5.2 Gnome Sort (Stupid Sort)

Complexity Analysis:

  • Best Case: O(n)
  • Average/Worst Case: O(n²)
  • Space: O(1)

Properties: Stable, In-place, Adaptive

Unique Feature: Uses only a single while loop - inspired by garden gnomes sorting flower pots.


5.3 Cycle Sort

Complexity Analysis:

  • All Cases: O(n²)
  • Space: O(1)

Properties: Unstable, In-place

Key Feature: Minimizes memory writes - each element is written at most once to its correct position.

When to Use: When memory write operations are expensive (EEPROM, Flash memory).


5.4 Pancake Sort

Complexity Analysis:

  • Best Case: O(n)
  • Average/Worst Case: O(n²)
  • Space: O(1)

Properties: Unstable, In-place

Unique Constraint: Only allowed operation is "flip" (reverse prefix).
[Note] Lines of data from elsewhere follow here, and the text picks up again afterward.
(* ===== verification/PnfsLayoutProps.v ===== *)
(** What the layout manager's operations answer: the writers of a file, a
    recall's stateids, the layouts a return drops, and what a restart brings
    back. *)

From Stdlib Require Import Ascii String.
From S2P Require Import Prelude Csv PnfsPlacement PnfsLayout PnfsLayoutInv PnfsLayoutReach.

(** ** The writers of a file *)
Definition writes (l : LayoutState) : Prop := ly_iomode l <> IoRead.

Lemma is_read_spec io : is_read io = true <-> io = IoRead.
Proof. by destruct io. Qed.

Lemma holders_fold m ks : forall out, NoDup out ->
  NoDup (foldl (write_capable_step m) out ks) /\
  forall c, c ∈ foldl (write_capable_step m) out ks <->
    c ∈ out \/ exists k l, k ∈ ks /\ lm_layouts m !! k = Some l /\ writes l /\ lo_client (ly_owner l) = c.
Proof.
  induction ks as [| k ks IH]; intros out Hnd; cbn [foldl].
  { split; [done |]. intros c. split; [auto |]. intros [| (k & _ & Hk & _)]; [done | inversion Hk]. }
  assert (NoDup (write_capable_step m out k) /\ forall c, c ∈ write_capable_step m out k <->
    c ∈ out \/ exists l, lm_layouts m !! k = Some l /\ writes l /\ lo_client (ly_owner l) = c) as [Hnd' Hel].
  { unfold write_capable_step. destruct (lm_layouts m !! k) as [l |]; [| naive_solver].
    destruct (is_read (ly_iomode l)) eqn:Er; cbn [negb andb].
    { apply is_read_spec in Er. unfold writes. naive_solver. }
    assert (writes l) by (intros Hx; apply is_read_spec in Hx; congruence).
    case_bool_decide as Hin; cbn [negb].
    - split; [done |]. naive_solver.
    - split; [apply NoDup_app; split; [done |]; split; [| apply NoDup_singleton] |].
      + intros x Hx ->%list_elem_of_singleton. done.
      + intros c. rewrite elem_of_app, list_elem_of_singleton. naive_solver. }
  destruct (IH _ Hnd') as [H1 H2]. split; [done |]. intros c. rewrite H2, Hel.
  setoid_rewrite elem_of_cons. naive_solver.
Qed.

Lemma holders_spec ident m : NoDup (write_capable_holders ident m) /\
  forall c, c ∈ write_capable_holders ident m <->
    exists k l, k ∈ default [] (lm_by_file m !! ident) /\ lm_layouts m !! k = Some l /\ writes l /\
      lo_client (ly_owner l) = c.
Proof.
  unfold write_capable_holders. destruct (lm_by_file m !! ident) as [ks |]; cbn [default from_option].
  - destruct (holders_fold m ks [] (NoDup_nil_2)) as [H1 H2]. split; [done |]. intros c. rewrite H2.
    split; [intros [Hx | ?]; [inversion Hx | done] | auto].
  - split; [apply NoDup_nil_2 |]. intros c. split; [intros Hx; inversion Hx |].
    intros (k & l & Hk & _). inversion Hk.
Qed.

Lemma canonical_listed m f k : canonical m -> file_listed m f k <-> k ∈ default [] (lm_by_file m !! f).
Proof.
  intros Hc. split.
  - intros (s & Hs & <-). by rewrite (Hc f s Hs).
  - intros Hk. exists k. split; [done | by apply (Hc f)].
Qed.

Definition holds_write (m : LayoutManager) (c : Z) (ident : string) : Prop :=
  exists k l, lm_layouts m !! k = Some l /\ ly_file_ident l = ident /\ writes l /\ lo_client (ly_owner l) = c.

(** Nobody who may write is missed, and with an exact index nobody else is
    named. *)
Lemma holders_complete m c ident : table_ok m -> ident <> EmptyString -> holds_write m c ident ->
  c ∈ write_capable_holders ident m.
Proof.
  intros Hm Hi (k & l & Hl & <- & Hw & <-). apply holders_spec. exists k, l.
  split; [| done]. apply canonical_listed; [apply Hm |]. by apply (tk_file _ Hm).
Qed.
Lemma holders_exact m c ident : inv m -> c ∈ write_capable_holders ident m -> holds_write m c ident.
Proof.
  intros (Hm & He & _) Hc. apply holders_spec in Hc as (k & l & Hk & Hl & Hw & Hcl).
  apply canonical_listed in Hk; [| apply Hm]. destruct (He _ _ Hk) as [_ (l' & Hl' & Hi)].
  exists k, l. simplify_eq. done.
Qed.

(** ** Returns *)
Lemma return_layouts s m : table_ok m -> lm_layouts (return_layout s m).2 = delete (state_key s) (lm_layouts m).
Proof.
  intros Hm. unfold return_layout. destruct (lm_revoked m !! state_key s) eqn:Er.
  { cbn. rewrite delete_id; [done |]. apply (tk_tomb _ Hm). by eexists. }
  destruct (lm_layouts m !! state_key s) as [l |] eqn:El; cbn [snd]; [| by rewrite delete_id].
  destruct (cut_frame s l m) as (HL & _). cbn.
  by destruct (drop_owner_frame (lo_client (ly_owner l)) s (unindex_file l (upd_layouts (delete (state_key s)) m))) as (-> & _).
Qed.

Lemma return_each_layouts ids : forall m k, table_ok m ->
  lm_layouts (return_each ids m) !! k = if bool_decide (k ∈ (state_key <$> ids)) then None else lm_layouts m !! k.
Proof.
  induction ids as [| s ids IH]; intros m k Hm; [done |]. cbn [return_each foldl].
  change (foldl _ _ ids) with (return_each ids (return_layout s m).2).
  rewrite IH by (eapply rtc_ok; [apply return_trans | done]). rewrite return_layouts by done. cbn [fmap list_fmap].
  destruct (decide (k = state_key s)) as [-> | Hne].
  - rewrite lookup_delete_eq. rewrite (bool_decide_eq_true_2 (state_key s ∈ _ :: _)) by left. by case_bool_decide.
  - rewrite lookup_delete_ne by done. erewrite (bool_decide_ext (k ∈ _ :: _)); [done |].
    rewrite elem_of_cons. naive_solver.
Qed.

Lemma listed_key m c k : owner_listed m c k <-> k ∈ (state_key <$> layouts_for_client c m).
Proof.
  unfold owner_listed, listed, layouts_for_client. rewrite list_elem_of_fmap. naive_solver.
Qed.

(** LAYOUTRETURN4_ALL and the lease sweep: exactly the client's layouts go. *)
Lemma return_all_layouts c m k l : inv m ->
  lm_layouts (return_all_for_client c m).2 !! k = Some l <-> lm_layouts m !! k = Some l /\ lo_client (ly_owner l) <> c.
Proof.
  intros (Hm & _ & Ho). unfold return_all_for_client. cbn [snd]. rewrite return_each_layouts by done.
  case_bool_decide as Hk; apply listed_key in Hk || (rewrite <- listed_key in Hk).
  - split; [done |]. intros [Hl Hc]. destruct Hc. by apply (Ho c k).
  - split; [| naive_solver]. intros Hl. split; [done |]. intros <-. apply Hk. by apply (tk_owner _ Hm).
Qed.

(** LAYOUTRETURN4_FSID drops the client's layouts of the file system whose
    listed id is the minted one, and nothing else. *)
Lemma return_fsid_layouts c fsid m k l : inv m -> (forall s, s ∈ layouts_for_client c m -> state_key s = s) ->
  lm_layouts (return_fsid_for_client c fsid m).2 !! k = Some l <->
    lm_layouts m !! k = Some l /\ ~ (lo_client (ly_owner l) = c /\ lo_fsid (ly_owner l) = fsid).
Proof.
  intros (Hm & _ & Ho) Hmint. unfold return_fsid_for_client. cbn [snd]. rewrite return_each_layouts by done.
  case_bool_decide as Hk.
  - split; [done |]. intros [Hl Hn]. apply list_elem_of_fmap in Hk as (s & -> & Hs).
    apply list_elem_of_filter in Hs as [Hf Hs]. rewrite (Hmint s Hs) in *. rewrite Hl in Hf. destruct Hn.
    split; [| by apply Z.eqb_eq]. apply (Ho c s); [| done]. exists s. split; [done | by apply Hmint].
  - split; [| naive_solver]. intros Hl. split; [done |]. intros [<- Hf]. apply Hk.
    destruct (tk_owner _ Hm _ _ Hl) as (s & Hs & <-). apply list_elem_of_fmap. exists s. split; [done |].
    apply list_elem_of_filter. split; [| done]. rewrite <- (Hmint s Hs), Hl. by apply Z.eqb_eq.
Qed.

(** ** Recalls *)
Definition bumped (l : LayoutState) : LayoutState :=
  set_stateid (Lsid (next_seqid (ls_seqid (ly_stateid l))) (ls_other (ly_stateid l))) l.
Definition recall_of (l : LayoutState) : Z * LayoutStateId * list Z :=
  (lo_session (ly_owner l), ly_stateid (bumped l), ly_filehandle l).

Lemma bump_spec k m :
  (bump_recall_stateid k m).1 = recall_of <$> lm_layouts m !! k /\
  forall x, lm_layouts (bump_recall_stateid k m).2 !! x =
    if bool_decide (x = k) then bumped <$> lm_layouts m !! k else lm_layouts m !! x.
Proof.
  unfold bump_recall_stateid. destruct (lm_layouts m !! k) as [l |] eqn:El; cbn; (split; [done |]); intros x; case_bool_decide; subst.
  - by rewrite lookup_insert_eq.
  - by rewrite lookup_insert_ne.
  - by rewrite El.
  - done.
Qed.

Lemma bump_fold hits : forall acc m, NoDup hits ->
  (foldl bump_step (acc, m) hits).1 = acc ++ omap (fun k => recall_of <$> lm_layouts m !! k) hits /\
  forall x, lm_layouts (foldl bump_step (acc, m) hits).2 !! x =
    if bool_decide (x ∈ hits) then bumped <$> lm_layouts m !! x else lm_layouts m !! x.
Proof.
  induction hits as [| k hits IH]; intros acc m Hnd; cbn [foldl].
  { by rewrite app_nil_r. }
  apply NoDup_cons in Hnd as [Hnin Hnd]. destruct (bump_spec k m) as [H1 H2].
  unfold bump_step at 2 4. cbn [fst snd].
  destruct (bump_recall_stateid k m) as [o m1] eqn:Eb. cbn [fst snd] in *.
  assert (forall x, x ∈ hits -> lm_layouts m1 !! x = lm_layouts m !! x) as Hsame.
  { intros x Hx. rewrite H2. rewrite bool_decide_eq_false_2; [done |]. intros ->. done. }
  assert (omap (fun k => recall_of <$> lm_layouts m1 !! k) hits = omap (fun k => recall_of <$> lm_layouts m !! k) hits) as Ho.
  { clear -Hsame. induction hits as [| x l IHl]; [done |]. cbn. rewrite Hsame by left.
    rewrite IHl; [done |]. intros y Hy. apply Hsame. by right. }
  split.
  - transitivity ((acc ++ match o with Some t => [t] | None => [] end) ++
                  omap (fun k => recall_of <$> lm_layouts m !! k) hits).
    + destruct o as [t |]; destruct (IH (acc ++ [t]) m1 Hnd) as [E1 _] || destruct (IH acc m1 Hnd) as [E1 _].
      * by rewrite E1, Ho.
      * destruct (IH acc m1 Hnd) as [E2 _]. by rewrite E2, Ho, app_nil_r.
    + rewrite <- app_assoc. f_equal. cbn. rewrite <- H1. by destruct o.
  - intros x. assert (lm_layouts (foldl bump_step (match o with Some t => (acc ++ [t], m1) | None => (acc, m1) end) hits).2 !! x
      = if bool_decide (x ∈ hits) then bumped <$> lm_layouts m1 !! x else lm_layouts m1 !! x) as ->.
    { destruct o as [t |]; by apply IH. }
    rewrite H2. destruct (decide (x = k)) as [-> | Hne].
    + rewrite (bool_decide_eq_false_2 (k ∈ hits)) by done. rewrite !bool_decide_eq_true_2; [done | left | done].
    + rewrite (bool_decide_eq_false_2 (x = k)) by done. erewrite (bool_decide_ext (x ∈ k :: hits)); [done |].
      rewrite elem_of_cons. naive_solver.
Qed.

(** The keys of the layouts that satisfy a test. *)
Lemma hits_spec m (p : LayoutState -> Prop) `{forall l, Decision (p l)} : keyed m ->
  let hits := (fun kl => state_key (ly_stateid kl.2)) <$> filter (fun kl => p kl.2) (map_to_list (lm_layouts m)) in
  NoDup hits /\ forall k, k ∈ hits <-> exists l, lm_layouts m !! k = Some l /\ p l.
Proof.
  intros Hm hits.
  assert (forall kl, kl ∈ map_to_list (lm_layouts m) -> state_key (ly_stateid kl.2) = kl.1) as Hk.
  { intros [k l] Hkl%elem_of_map_to_list. symmetry. by apply Hm. }
  split.
  - apply NoDup_fmap_2_strong; [| apply NoDup_filter, NoDup_map_to_list].
    intros [k1 l1] [k2 l2] [_ H1]%list_elem_of_filter [_ H2]%list_elem_of_filter. cbn. intros He.
    pose proof (Hk _ H1). pose proof (Hk _ H2). cbn in *. assert (k1 = k2) as -> by congruence.
    apply elem_of_map_to_list in H1, H2. congruence.
  - intros k. unfold hits. rewrite list_elem_of_fmap. split.
    + intros ([k' l] & -> & [Hp Hkl]%list_elem_of_filter). rewrite (Hk _ Hkl). exists l. split; [| done].
      by apply elem_of_map_to_list in Hkl.
    + intros (l & Hl & Hp). exists (k, l). apply elem_of_map_to_list in Hl. split; [by rewrite (Hk _ Hl) |].
      by apply list_elem_of_filter.
Qed.

Lemma recall_file_spec ident m : keyed m -> ident <> EmptyString ->
  (forall t, t ∈ (recall_layouts_for_file ident m).1 <->
     exists k l, lm_layouts m !! k = Some l /\ ly_file_ident l = ident /\ t = recall_of l) /\
  (forall k, lm_layouts (recall_layouts_for_file ident m).2 !! k =
     (fun l => if bool_decide (ly_file_ident l = ident) then bumped l else l) <$> lm_layouts m !! k).
Proof.
  intros Hm Hi. unfold recall_layouts_for_file.
  destruct (is_empty ident) eqn:Ei; [by apply is_empty_spec in Ei |].
  destruct (hits_spec m (fun l => is_empty (ly_file_ident l) = false /\ ly_file_ident l = ident) Hm) as [Hnd Hh].
  set (hits := _ <$> _) in *. destruct (bump_fold hits [] m Hnd) as [H1 H2].
  assert (forall k, k ∈ hits <-> exists l, lm_layouts m !! k = Some l /\ ly_file_ident l = ident) as Hh'.
  { intros k. rewrite Hh. split; [naive_solver |]. intros (l & Hl & <-). exists l. split; [done |]. split; [| done].
    by destruct (ly_file_ident l). }
  split.
  - intros t. rewrite H1, app_nil_l, list_elem_of_omap. split.
    + intros (k & Hk & Ht). apply Hh' in Hk as (l & Hl & He). rewrite Hl in Ht. cbn in Ht. simplify_eq. eauto.
    + intros (k & l & Hl & He & ->). exists k. split; [apply Hh'; eauto |]. by rewrite Hl.
  - intros k. rewrite H2. case_bool_decide as Hk.
    + apply Hh' in Hk as (l & Hl & He). rewrite Hl. cbn. by rewrite bool_decide_eq_true_2.
    + destruct (lm_layouts m !! k) as [l |] eqn:El; [| done]. cbn. rewrite bool_decide_eq_false_2; [done |].
      intros He. apply Hk, Hh'. eauto.
Qed.

Lemma next_seqid_spec s : is_u32 s -> is_u32 (next_seqid s) /\ next_seqid s <> 0 /\ (s < u32_max -> next_seqid s = s + 1).
Proof.
  intros Hs. unfold next_seqid, wrap_u32, LAYOUT_SEQID_BASE. destruct (decide (s = u32_max)) as [-> |].
  - vm_compute. repeat split; congruence.
  - rewrite Z.mod_small by bounds. rewrite (proj2 (Z.eqb_neq _ _)) by bounds. split; [bounds |]. split; [bounds | done].
Qed.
Historical Note: Bill Gates' only published academic paper was on this problem (1979), providing a (5n+5)/3 upper bound algorithm.


5.5 Bogo Sort

Complexity Analysis:

  • Best Case: O(n) - already sorted
  • Average Case: O(n·n!) - expected permutations
  • Worst Case: O(∞) - theoretically unbounded
  • Space: O(1)

Properties: Unstable, In-place

Educational Value:

  • Demonstrates worst-case analysis
  • Teaches randomized algorithms
  • Shows importance of algorithm selection
import random

def bogo_sort(arr):
    """The worst sorting algorithm ever conceived"""
    def is_sorted(arr):
        return all(arr[i] <= arr[i+1] for i in range(len(arr)-1))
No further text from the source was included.